Changuinola District is a district (distrito) in the Bocas del Toro Province of Panama. It covers an area of 2222.5 km2 and has a population of 101,091 as per the 2023 census. The district was established in 1970. In 2015, Almirante District was created from its territory.

==History==
The name "Changuinola" originated from the "Changuinos" people who inhabited the western part of the district. In 1610, king Philip II of Spain sent Agustín de Cevallos to convert the indigenous people to Christianity, resulted in a conflict with the locals. In the early 20th century, banana plantations were established in the region, which became a major contributor to the economy. The Changuinola District was established on 17 April 1970 by Decree No. 81. On 8 June 2015, Almirante District was split from Changuinola District by Law 39.

==Geography==
Changuinola District is one of the 82 districts of Panama. It is part of the Bocas del Toro Province. It is spread over an area of 2222.5 km2.

=== Climate ===
Changuinola has a coastal location with a tropical climate. The area does not have a predictable dry season. The driest times are late August to mid-October, February, and March. Changuinola is humid. Thundershowers and heavy rain are common. Normal temperatures are consistent all year (Hi: 80°-84 °F, low: 71°-75 °F). Due to its low latitude, sunrise is around 6 AM, and sunset is around 6 PM local time. These times vary slightly during the year. Weather data is collected at Captain Manuel Nino International Airport in Changuinola.

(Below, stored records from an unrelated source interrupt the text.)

(* ===== verification/McHash.v ===== *)
(** * The hash from threads to implicit producers

    concurrentqueue.h: [get_or_add_implicit_producer], a lock-free hash table that
    grows.  Any number of threads are in it; a step is one access to the shared
    state.  A relaxed load of a key returns the current key, or the empty key if the
    thread has not seen another one there yet; a load of the pointer to the table
    returns the current table or one before it, but none older than the thread has
    seen.  What a thread has seen passes on with the resizing lock when it is cleared
    with [memory_order_release]; after a failed allocation the source clears it with
    [memory_order_relaxed], so that the next owner may see an old table.  Keys are never
    removed, as the header disables [thread_local] support. *)
From S2P Require Import Prelude McDetails McBlock.
Local Open Scope Z_scope.

Module McHash.
Import McDetails.

Definition invalid_thread_id : Z := 0.
(** A thread identifier is an address, 8 bytes. *)
Definition sizeof_thread_id : Z := 8.

(** [ImplicitProducerHash] with its [ImplicitProducerKVP]s. *)
Record hash := Hash { capacity : Z; keys : list Z; values : list (option nat); prev : option nat }.

(** The tables, in the order in which they were stored to [implicitProducerHash], the last
    one of which it points to; [prev] leads to another of them.  A [test_and_set] of the
    lock synchronises with the thread that cleared it last, which had seen the table
    [lockView], the first one if it had cleared it with [memory_order_relaxed].  Producers
    are numbered as they are created. *)
Record shared := Shared {
  hashes : list hash;
  implicitProducerHashCount : Z;
  implicitProducerHashResizeInProgress : bool;
  lockView : nat;
  producers : nat
}.

Definition with_hashes (s : shared) hs :=
  Shared hs (implicitProducerHashCount s) (implicitProducerHashResizeInProgress s) (lockView s) (producers s).
Definition with_count (s : shared) c :=
  Shared (hashes s) c (implicitProducerHashResizeInProgress s) (lockView s) (producers s).
Definition with_lock (s : shared) b view :=
  Shared (hashes s) (implicitProducerHashCount s) b view (producers s).
Definition with_producers (s : shared) n :=
  Shared (hashes s) (implicitProducerHashCount s) (implicitProducerHashResizeInProgress s) (lockView s) n.

Definition set_key (s : shared) (h i : nat) (id : Z) : shared :=
  with_hashes s (alter (λ t, Hash (capacity t) (<[i := id]> (keys t)) (values t) (prev t)) h (hashes s)).
Definition set_value (s : shared) (h i : nat) (v : option nat) : shared :=
  with_hashes s (alter (λ t, Hash (capacity t) (keys t) (<[i := v]> (values t)) (prev t)) h (hashes s)).

Definition new_hash (cap : Z) (before : option nat) : hash :=
  Hash cap (replicate (Z.to_nat cap) invalid_thread_id) (replicate (Z.to_nat cap) None) before.

(** Where a thread is in the call: about to make the access the constructor names.
    [Probe] looks for the thread in table [h], [AddProbe] and what follows enter it
    in table [main]. *)
Inductive pc :=
  | LoadHash
  | Probe (main h : nat) (index : Z)
  | AddProbe (main : nat) (index : Z) (v : option nat)
  | AddCas (main : nat) (index : Z) (v : option nat)
  | SetValue (main : nat) (index : Z) (v : option nat)
  | CountUp (main : nat)
  | TestAndSet (main : nat) (newCount : Z)
  | ReloadLocked (newCount : Z)
  | Malloc (main : nat) (newCount : Z)
  | Publish (main : nat) (newCount : Z) (newHash : hash)
  | Clear (main : nat) (newCount : Z)
  | MallocFailed
  | ClearFailed
  | Create (main : nat) (newCount : Z)
  | CreateFailed
  | ReloadHash (newCount : Z)
  | Returning (o : option nat).

(** What a thread has seen of the pointer to the table, and the keys it has seen
    not to be empty. *)
Record thread := Thread { seen_hash : nat; seen_keys : gset (nat * nat); at_ : option pc }.

(** [index &= hash->capacity - 1] *)
Definition mask (t : hash) (index : Z) : Z := Z.land index (u64 (capacity t - 1)).

(** [newCount < (mainHash->capacity >> 1) + (mainHash->capacity >> 2)] *)
Definition has_room (t : hash) (newCount : Z) : bool :=
  newCount <? u64 (Z.shiftr (capacity t) 1 + Z.shiftr (capacity t) 2).
Definition half_full (t : hash) (newCount : Z) : bool := Z.shiftr (capacity t) 1 <=? newCount.

(** The rest of the loop body after the resizing, and its start. *)
Definition insert_or_wait (t : hash) (main : nat) (newCount : Z) : pc :=
  if has_room t newCount then Create main newCount else ReloadHash newCount.
Definition grow_or_insert (t : hash) (main : nat) (newCount : Z) : pc :=
  if half_full t newCount then TestAndSet main newCount else insert_or_wait t main newCount.

(** [while (newCount >= (newCapacity >> 1)) newCapacity <<= 1], at most [fuel] turns. *)
Fixpoint grow_capacity (fuel : nat) (newCount newCapacity : Z) : option Z :=
  match fuel with
  | O => None
  | S fuel =>
      if Z.shiftr newCapacity 1 <=? newCount
      then grow_capacity fuel newCount (u64 (Z.shiftl newCapacity 1)) else Some newCapacity
  end.

(** What the environment answers: a store or read-modify-write takes place; a load
    returns a table or a key; memory is had or not, for a larger table or a producer. *)
Inductive answer := Go | SeenHash (m : nat) | SeenKey (k : Z) | Grown (b : bool) | Allocated (b : bool).

Definition see_hash (s : shared) (th : thread) (m : nat) : bool :=
  bool_decide (seen_hash th ≤ m < length (hashes s))%nat.
Definition see_key (th : thread) (h i : nat) (current k : Z) : bool :=
  (k =? current) || ((k =? invalid_thread_id) && negb (bool_decide ((h, i) ∈ seen_keys th))).

Definition move (th : thread) (p : pc) : thread := Thread (seen_hash th) (seen_keys th) (Some p).
Definition move_hash (th : thread) (m : nat) (p : pc) : thread := Thread m (seen_keys th) (Some p).
Definition move_key (th : thread) (h i : nat) (k : Z) (p : pc) : thread :=
  Thread (seen_hash th)
    (if k =? invalid_thread_id then seen_keys th else {[(h, i)]} ∪ seen_keys th) (Some p).

(** Where the search goes from a table that does not have the thread. *)
Definition next_hash (hashedId : Z) (main : nat) (before : option nat) : pc :=
  match before with None => CountUp main | Some h => Probe main h hashedId end.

Climate data for Changuinola, Panama
| Month | Jan | Feb | Mar | Apr | May | Jun | Jul | Aug | Sep | Oct | Nov | Dec | Year |
| Mean daily maximum °F (°C) | 80 (27) | 80 (27) | 82 (28) | 83 (28) | 83 (28) | 83 (28) | 82 (28) | 82 (28) | 84 (29) | 83 (28) | 81 (27) | 80 (27) | 82 (28) |
| Mean daily minimum °F (°C) | 71 (22) | 71 (22) | 72 (22) | 73 (23) | 75 (24) | 75 (24) | 74 (23) | 74 (23) | 75 (24) | 75 (24) | 73 (23) | 72 (22) | 73 (23) |
| Average precipitation inches (mm) | 12.56 (319) | 7.90 (201) | 7.61 (193) | 11.30 (287) | 11.08 (281) | 10.87 (276) | 16.06 (408) | 11.37 (289) | 6.42 (163) | 7.80 (198) | 14.45 (367) | 15.81 (402) | 133.23 (3,384) |
Source: Weather Underground

==Administration and politics==
The city of Changuinola is the capital of the district. The district is divided into the following corregimientos: Changuinola, Barriada 4 de Abril, Finca 6, Finca 30, Finca 60, Guabito, El Empalme, Las Tablas, Las Delicias, Cochigró, La Gloria, El Silencio, Barranco Adentro, Finca 4, Finca 12, Finca 51, Finca 66, and La Mesa.

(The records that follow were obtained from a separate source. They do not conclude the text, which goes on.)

(* ===== verification/McThreads.v ===== *)
(** * Threads without tokens

    concurrentqueue.h: the public methods that enqueue, and those of them that take no
    token put together: a thread looks for its producer in the hash of McHash.v, makes
    one in the list of McQueue.v if it has none, and enqueues to it.  Threads interleave
    at every access to the hash; what they do to the queue itself comes one after the
    other. *)
From S2P Require Import Prelude McDetails McBlock McPool McBulk McImplicit McSubQueue McProducerBase McQueue McQueueRuns.
From S2P Require Import McOrigin McTokens McConcurrentQueue McQueueDestructor McMove McHash.
Local Open Scope Z_scope.

Module McThreads.
Import McDetails McSubQueue McQueue McQueueRuns.

Section threads.
Context {E P T : Type} `{!SubQueue E P T} `{Quota} `{!McMove.HashSize}.

(** What a thread enqueues without a token. *)
Inductive request :=
  | Item (canAlloc throws : bool) (x : T)
  | Items (canAlloc : bool) (xs : list T) (throws : list bool).

(** The public methods: [throws] tells which constructors of the elements throw. *)
Definition enqueue (throws : bool) (x : T) : request := Item true throws x.
Definition enqueue_bulk (xs : list T) (throws : list bool) : request := Items true xs throws.
Definition try_enqueue (throws : bool) (x : T) : request := Item false throws x.
Definition try_enqueue_bulk (xs : list T) (throws : list bool) : request := Items false xs throws.

(** The same with the token of producer [i]. *)
Definition enqueue_with (i : nat) (throws : bool) (x : T) : call (T := T) := Enqueue i true throws x.
Definition enqueue_bulk_with (i : nat) (xs : list T) (throws : list bool) : call (T := T) := EnqueueBulk i true xs throws.
Definition try_enqueue_with (i : nat) (throws : bool) (x : T) : call (T := T) := Enqueue i false throws x.
Definition try_enqueue_bulk_with (i : nat) (xs : list T) (throws : list bool) : call (T := T) :=
  EnqueueBulk i false xs throws.

(** The queue and the hash; [implicits] are the implicit producers in the order they were
    made, which is how the hash numbers them; [requests] what the threads that look for
    their producers are about to enqueue. *)
Record state := State {
  sys : system (E := E) (P := P);
  hashing : McHash.table;
  implicits : list nat;
  requests : gmap Z request
}.

Definition its_queue (st : state) : queue (E := E) (P := P) := the_queue (sys st).

(** What a step shows: a thread's method returned, having used a producer or none; a
    producer was made; a call was answered. *)
Inductive event :=
  | Silent
  | Made (o : option nat) (recycled : bool)
  | Reply (id : Z) (r : request) (producer : option nat) (res : enqueued)
  | Answer (c : call (T := T)) (a : answer (T := T)).

(** A thread calls a method. *)
Definition begin (id : Z) (r : request) (st : state) : option (result (state * event)) :=
  if McMove.INITIAL_IMPLICIT_PRODUCER_HASH_SIZE =? 0 then Some (Ok (st, Reply id r None (Returned false)))
  else
    h ← McHash.step (hashing st) (McHash.Begin id);
    Some (Ok (State (sys st) h (implicits st) (<[id := r]> (requests st)), Silent)).

(** The hash after the step of a thread that has been given a new producer, or none. *)
Definition told (id : Z) (b : bool) (h : McHash.table) : result McHash.table :=
  match McHash.step h (McHash.Act id (McHash.Allocated b)) with Some h => Ok h | None => UB end.

(** A producer that was given up is not counted again. *)
Definition told_recycled (id : Z) (main : nat) (n : nat) (h : McHash.table) : result McHash.table :=
  match McHash.threads h !! id with
  | Some th =>
      let s := McHash.sh h in
      let p := McHash.AddProbe main (hash_thread_id McHash.sizeof_thread_id id) (Some n) in
      Ok (McHash.Table (McHash.with_count s (u64 (McHash.implicitProducerHashCount s - 1)))
            (<[id := McHash.move th p]> (McHash.threads h)) (McHash.returned h))
  | None => UB
  end.

(** [recycle_or_create_producer(false, recycled)] in [get_or_add_implicit_producer]. *)
Definition create_producer (id : Z) (main : nat) (st : state) : result (state * event) :=
  '(q, o, recycled) ← recycle_or_create_producer false (its_queue st);
  '(h, made) ← (match o with
    | None => h ← told id false (hashing st); Ok (h, implicits st)
    | Some i =>
        if recycled : bool
        then
          match list_find (eq i) (implicits st) with
          | Some (n, _) => h ← told_recycled id main n (hashing st); Ok (h, implicits st)
          | None => UB
          end
        else h ← told id true (hashing st); Ok (h, implicits st ++ [i])
    end);
  Ok (State (with_queue (sys st) q) h made (requests st), Made o recycled).

(** The producer that [get_or_add_implicit_producer] returned. *)
Definition producer_at (o : option nat) (st : state) : result (option nat) :=
  match o with
  | None => Ok None
  | Some n => match implicits st !! n with Some i => Ok (Some i) | None => UB end
  end.

(** The rest of [inner_enqueue] and [inner_enqueue_bulk]. *)
Definition finish (id : Z) (r : request) (o : option nat) (h : McHash.table) (st : state) : result (state * event) :=
  producer ← producer_at o st;
  '(q, res) ← (match r with
    | Item canAlloc throws x => inner_enqueue_implicit canAlloc throws producer x (its_queue st)
    | Items canAlloc xs throws => inner_enqueue_bulk_implicit canAlloc producer xs throws (its_queue st)
    end);
  Ok (State (with_queue (sys st) q) h (implicits st) (delete id (requests st)), Reply id r producer res).

(** A thread in a method goes on by one access to the hash. *)
Definition access (id : Z) (a : McHash.answer) (st : state) : option (result (state * event)) :=
  th ← McHash.threads (hashing st) !! id;
  p ← McHash.at_ th;
  match p with
  | McHash.Create main _ => Some (create_producer id main st)
  | McHash.Returning o =>
      h ← McHash.step (hashing st) (McHash.Act id a);
      r ← requests st !! id;
      Some (finish id r o h st)
  | _ =>
      h ← McHash.step (hashing st) (McHash.Act id a);
      Some (Ok (State (sys st) h (implicits st) (requests st), Silent))
  end.

(** Another call: implicit producers are made by [access] only. *)
Definition other (c : call (T := T)) (st : state) : option (result (state * event)) :=
  match c with
  | NewProducer false => None
  | _ => Some ('(s, a) ← exec (sys st) c; Ok (State s (hashing st) (implicits st) (requests st), Answer c a))
  end.

Inductive label := Begin (id : Z) (r : request) | Access (id : Z) (a : McHash.answer) | Other (c : call (T := T)).

Definition step (st : state) (l : label) : option (result (state * event)) :=
  match l with
  | Begin id r => begin id r st
  | Access id a => access id a st
  | Other c => other c st
  end.

Fixpoint run (st : state) (ls : list label) : option (result (state * list event)) :=
  match ls with
  | [] => Some (Ok (st, []))
  | l :: ls =>
      m ← step st l;
      match m with
      | Ok (st, e) => m ← run st ls; Some ('(st, es) ← m; Ok (st, e :: es))
      | Throw x => Some (Throw x)
      | Abort => Some Abort
      | UB => Some UB
      end
  end.

(** ** What the events say *)

Definition request_call (i : nat) (r : request) : call (T := T) :=
  match r with
  | Item canAlloc throws x => Enqueue i canAlloc throws x
  | Items canAlloc xs throws => EnqueueBulk i canAlloc xs throws
  end.
Definition elements (r : request) : list T := match r with Item _ _ x => [x] | Items _ xs _ => xs end.

(** The call of McQueueRuns.v that the step made on the queue. *)
Definition on_queue (e : event) : option (call * answer) :=
  match e with
  | Silent | Reply _ _ None _ => None
  | Made o recycled => Some (NewProducer false, Created o recycled)
  | Reply _ r (Some i) res => Some (request_call i r, Added res)
  | Answer c a => Some (c, a)
  end.
Definition calls (es : list event) : list (call * answer) := omap on_queue es.

(** What thread [id] has been told is in the queue. *)
Definition accepted_in (id : Z) (e : event) : list T :=
  match e with
  | Reply id' r _ (Returned true) => if decide (id' = id) then elements r else []
  | _ => []
  end.
Definition accepted (id : Z) (es : list event) : list T := concat (accepted_in id <$> es).

(** ** What the threads have to see to *)

Context `{!SubQueueLaws E P T}.

(** As in McQueueRuns.v; tokens hold explicit producers, and no allocation of a larger hash
    table fails. *)
Definition explicit_at (st : state) (i : nat) : Prop :=
  ∃ nd, producers (its_queue st) !! i = Some nd ∧ isExplicit (sub nd) = true.
Definition by_token (st : state) (c : call (T := T)) : Prop :=
  match c with Enqueue i _ _ _ | EnqueueBulk i _ _ _ | DropToken i => explicit_at st i | _ => True end.
Definition label_ok (st : state) (l : label) : Prop :=
  match l with
  | Begin _ _ => True
  | Access _ a => a ≠ McHash.Grown false ∧ S (length (producers (its_queue st))) < 2 ^ 32
  | Other c => by_token st c ∧ call_ok (sys st) c
  end.
Fixpoint labels_ok (st : state) (ls : list label) : Prop :=
  match ls with
  | [] => True
  | l :: ls => label_ok st l ∧ ∀ st' e, step st l = Some (Ok (st', e)) → labels_ok st' ls
  end.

The National Assembly of Panama has 71 members, who are elected directly from single and multi-member constituencies. The district forms part of the Bocas del Toro Province, which elects three members to the National Assembly. The district forms part of the Bocas del Toro Province, which has two electoral circuits, and elects three members to the National Assembly.

==Demographics==
As per the 2023 census, Changuinola District had a population of 101,091 inhabitants. The population increased from 98,310 in the 2010 census. The population consisted of 50,980 males and 50,111 females. About 38,265 (37.8%) of the inhabitants were below the age of 14 years and 4,808 inhabitants (4.8%) were above the age of 65 years. The majority (53.6%) of the population was classified as rural while the remaining 46.4% was classified as urban. Ngäbe people (66.3%) formed the major ethnic group in the district, while non-indigenous people formed 26.3% of the population.